═════ Recorded data

(* ===== verification/Prelude.v ===== *)
(** * Verification of the core of U-Boot

    The program is U-Boot v2019.10-rc4 for the Raspberry Pi 2
    (src/my_mini_pi/u-boot; 32-bit ARM, little-endian, the configuration of
    u-boot.cfg).  Paths below are relative to that directory.  The development
    models the parts whose correctness does not depend on hardware: the
    bookkeeping of memory, the string, text and number routines, the environment, the
    block cache, partition tables, the FAT file system, the command line and the
    file transfer, and shows that they do what their callers rely on.

    ** The parts and how they interact

    - [Prelude]: words of the machine ([wrap], [swrap]), arrays, the loop
      combinators [loop] and [loop_brk] with the rules for invariants and
      measures, tactics and lemmas on lists and integers that all files share.
    - [Lmb] (lib/lmb.c): the tables of memory and reserved regions, from which
      loaders take addresses.
    - [Memory]: bytes in memory; no result for an address that does not exist.
      The class [MemOps] is what [Membuff] needs of [memcpy] and [memmove];
      [CString] discharges it.
    - [CString] (lib/string.c): one function per C function.
    - [Membuff] (lib/membuff.c): the circular buffer of the console, proved
      against [MemOps], and refining a queue of bytes.
    - [MembuffHeap]: its operations that allocate, over an allocator as the class
      [Heap] with the promise [HeapWorks].
    - [Ctype], [Strto] (lib/ctype.c, include/linux/ctype.h, lib/strto.c):
      character classes and the parsers of numbers.
    - [Number], [Vsprintf] (lib/vsprintf.c): the conversion of numbers and the
      format interpreter, which uses [Number], [CString] and [Strto].
    - [Charset], [Capitalization] (lib/charset.c, include/capitalization.h):
      strings in UTF-8 and UTF-16, their conversion, and the case of letters.
    - [Uuid] (lib/uuid.c, lib/net_utils.c): UUIDs and IPv4 addresses as text.
    - [StringExt] (lib/string.c, lib/qsort.c): comparison without case, tokens,
      copies, and the search by words.
    - [Qsort] (lib/qsort.c): the shell sort, which [EnvText] uses.
    - [Hashtable], [EnvText] (lib/hashtable.c): the table of environment
      variables and its text form.  What the table calls is the class
      [EnvHooks] (permission check, callbacks, allocator) and the class [Regex]
      (lib/slre.c, third-party).
    - [EnvAttr] (env/attr.c): lists of attributes of variables, which the next
      two files read, and the update of all entries of the table.
    - [EnvFlags] (env/flags.c): types and access of variables; [flags_hooks]
      gives [EnvHooks] the permission check of the program.
    - [EnvCallback] (env/callback.c): the functions that are called when a
      variable changes.  [env_hooks] are the hooks of the table of the program,
      with the permission check and the callbacks, and [env_step] is a request on
      it with the effects that the callbacks of .flags and .callbacks have on
      every entry.
    - [Blkcache] (drivers/block/blkcache.c, the block operations of
      drivers/block/blk-uclass.c) over the operations [BlkOps] of a driver.
    - [BlockDev]: the promise of the block operations to a file system as the
      class [BlockDev]; [cached_device] discharges it with [Blkcache].
    - [PartDos] (disk/part_dos.c): partition tables of DOS, read from a
      [BlockDev].
    - [FatTable], [FatFile], [FatWrite] (fs/fat/fat.c, fs/fat/fat_write.c): the
      allocation table behind its buffer, the reading of files along the chain
      of their clusters, and writing, allocation and deletion.
    - [Crc32] (lib/crc32.c): the checksum through its table, and what it is of
      the bits.
    - [Checksum] (net/checksum.c, lib/crc16.c, lib/crc8.c, lib/crc7.c): the
      internet checksum and the small polynomials.
    - [EnvStore] (env/common.c, env/env.c, env/fat.c, cmd/nvedit.c): images of
      the environment with their checksum, redundant copies, the choice of a
      storage driver, loading and saving, and setting a variable (its branch for
      EFI variables is a parameter).  The file system is the class [EnvFile], its
      promise [EnvFileWorks].
    - [Command] (common/command.c): the table of commands and their calls; the
      functions of the commands are the class [CommandFunctions].
    - [CliSimple], [CliRun] (common/cli_simple.c, common/cli.c): words, variables
      and lines of the simple command line; lines run the commands of [Command],
      and the variables are those of [Hashtable].  The class [CommandsWork] is
      what a line needs of the commands: that they return and keep the
      environment well formed.
    - [Tftp] (net/tftp.c, net/net.c): the client of the file transfer and the
      main loop with timeouts, restarts and the abort by ctrl-c; it takes its
      memory from [Lmb].  The other end is the class [TftpServer], with the promise
      [HonestServer]: it may acknowledge any of the options that the client sent.
    - [Memsize] (common/memsize.c): the search for the size of the memory over
      the class [RamBus].
    - [MallocSimple] (common/malloc_simple.c): the allocator before relocation.

    ** How the code is modelled

    A C function is a Rocq function of its arguments and of the state it reads
    and writes, named as in the source; a handler with several phases is split
    at the phases and composed as in the source.  Integers are [Z], cut to
    their width where the code stores them ([u8], [u16], [u32], [s32]).  An
    access outside of an object, and the use of a NULL pointer, has no result
    ([None]): a theorem that an operation returns [Some] includes that it stays
    inside of the objects it was given.  Error codes are the values that the
    functions return.  A loop is [loop fuel body state]; the fuel comes from
    the data (the length of a list or a buffer, the number of bits of a word,
    the number of entries of the allocation table), and every theorem states
    that the result exists, so that the fuel is shown to be enough.

    ** What the theorems show

    - Refinement: the hash table is a bounded finite map for every sequence of
      requests ([hashtable_refines_map]); the allocation table behind its
      buffer is an array of entries ([fat_table_refines]); the circular buffer
      is a queue ([membuff_put_correct], [membuff_get_correct]), also when it
      grows ([membuff_extend_by_correct], with the exact conditions of failure).
    - Round trips: export and import of the environment
      ([env_text_roundtrip]), writing and reading a file ([fat_write_read]),
      writing and deleting one ([fat_write_delete]), saving and loading the
      environment ([env_save_load]), numbers and UUIDs as text
      ([number_roundtrip], [uuid_roundtrip]), UTF-8 and UTF-16 ([utf_roundtrip]).
      Those of the environment are for tables that the program can import
      ([importable]): the permission check of the import accepts their entries.
    - Liveness: a transfer from a server that has the file ends with the file in
      memory, whatever is lost and repeated within the retries, when the copies of
      an answer arrive in a row ([tftp_get_completes]; [late_oack_fails] shows what
      a late copy does).
    - Equivalence: a line of commands without quotes in front and without empty
      commands is the list of its commands
      ([cli_simple_run_command_correct]); the checksum by tables and words is the
      division of the bits ([crc32_correct]); the conversion of decimal numbers gives the digits
      ([put_dec_correct]); a search by words is the search of bytes
      ([memchr_inv_correct]).
    - Errors: a burst of wrong bits changes the checksum
      ([crc32_detects_bursts]), and a damaged image is refused
      ([env_import_detects]).
    - Safety: a read through the block cache gives the bytes of the device
      ([blk_dread_coherent]); as long as the lists .flags and .callbacks stay as
      they are, protected variables keep their values and every value has the form
      of its type ([env_protected], [env_types_hold]; [flags_change_unprotects]
      shows what a change of .flags does); an
      import of any text ends and stays inside of it ([himport_safe]); formatted
      output stays inside of its buffer ([vsnprintf_correct]), as does the
      replacement of variables ([cli_simple_process_macros_bounded]) and the
      conversion of words ([utf16_utf8_fits]); whatever packets
      arrive, only free memory is written as long as no address wraps around
      ([tftp_safe]); the blocks of the simple allocator do not overlap for requests
      that do not wrap around ([alloc_simple_disjoint]).
    - Function: allocation and freeing of memory blocks ([lmb_alloc_base_correct]
      and the other theorems of [Lmb]), reading files ([get_contents_correct]),
      freeing chains of clusters ([clear_fatent_frees]), finding partitions
      ([part_get_info_dos_correct]) and commands ([find_cmd_correct]), the changes
      of all variables when the lists of attributes change ([on_flags_correct],
      [on_callbacks_correct]), setting a variable
      ([env_set_get]), the newest of two copies ([env_redund_newest]), the size of
      the memory ([get_ram_size_correct]), checksums of parts ([ip_checksum_parts]), sorting ([qsort_correct]), the case of
      letters ([utf_case_correct]), the string functions and the parsers.
    The comment of a theorem states its conditions; where inputs are excluded, an
    Example shows what the code does with them.
    The Examples next to them evaluate the definitions; those that show a
    deviation of the code from its comments or its purpose are named in the
    findings of the project.

    ** Not modelled

    The start-up code, device drivers and board code (registers and
    interrupts), the shell cli_hush.c (of busybox) and the libraries kept in the tree (dtc,
    zlib, bzip2, lzma, zstd, dlmalloc, slre: third-party code), the EFI loader,
    the driver model, the other file systems, GPT and the choice of a partition
    driver, completion, line editing and help of the command line, the boot
    commands and image formats, and directories, long names and the boot
    sector of FAT volumes.  Output on the console has no counterpart.  What the
    rpi_2 configuration leaves out (for example uploads by TFTP) is left out as
    well, unless a file says otherwise: the functions of common/cli.c are those of
    a build with the simple command line. *)

From Stdlib Require Import ZArith Lia List Sorted.
From stdpp Require Import base numbers list option gmap.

══════════

- What you have to do:
Every line in the data above that includes the word "transfer" should be copied.

- Answer to the exercise:
    file transfer, and shows that they do what their callers rely on.
    - [Tftp] (net/tftp.c, net/net.c): the client of the file transfer and the
    - Liveness: a transfer from a server that has the file ends with the file in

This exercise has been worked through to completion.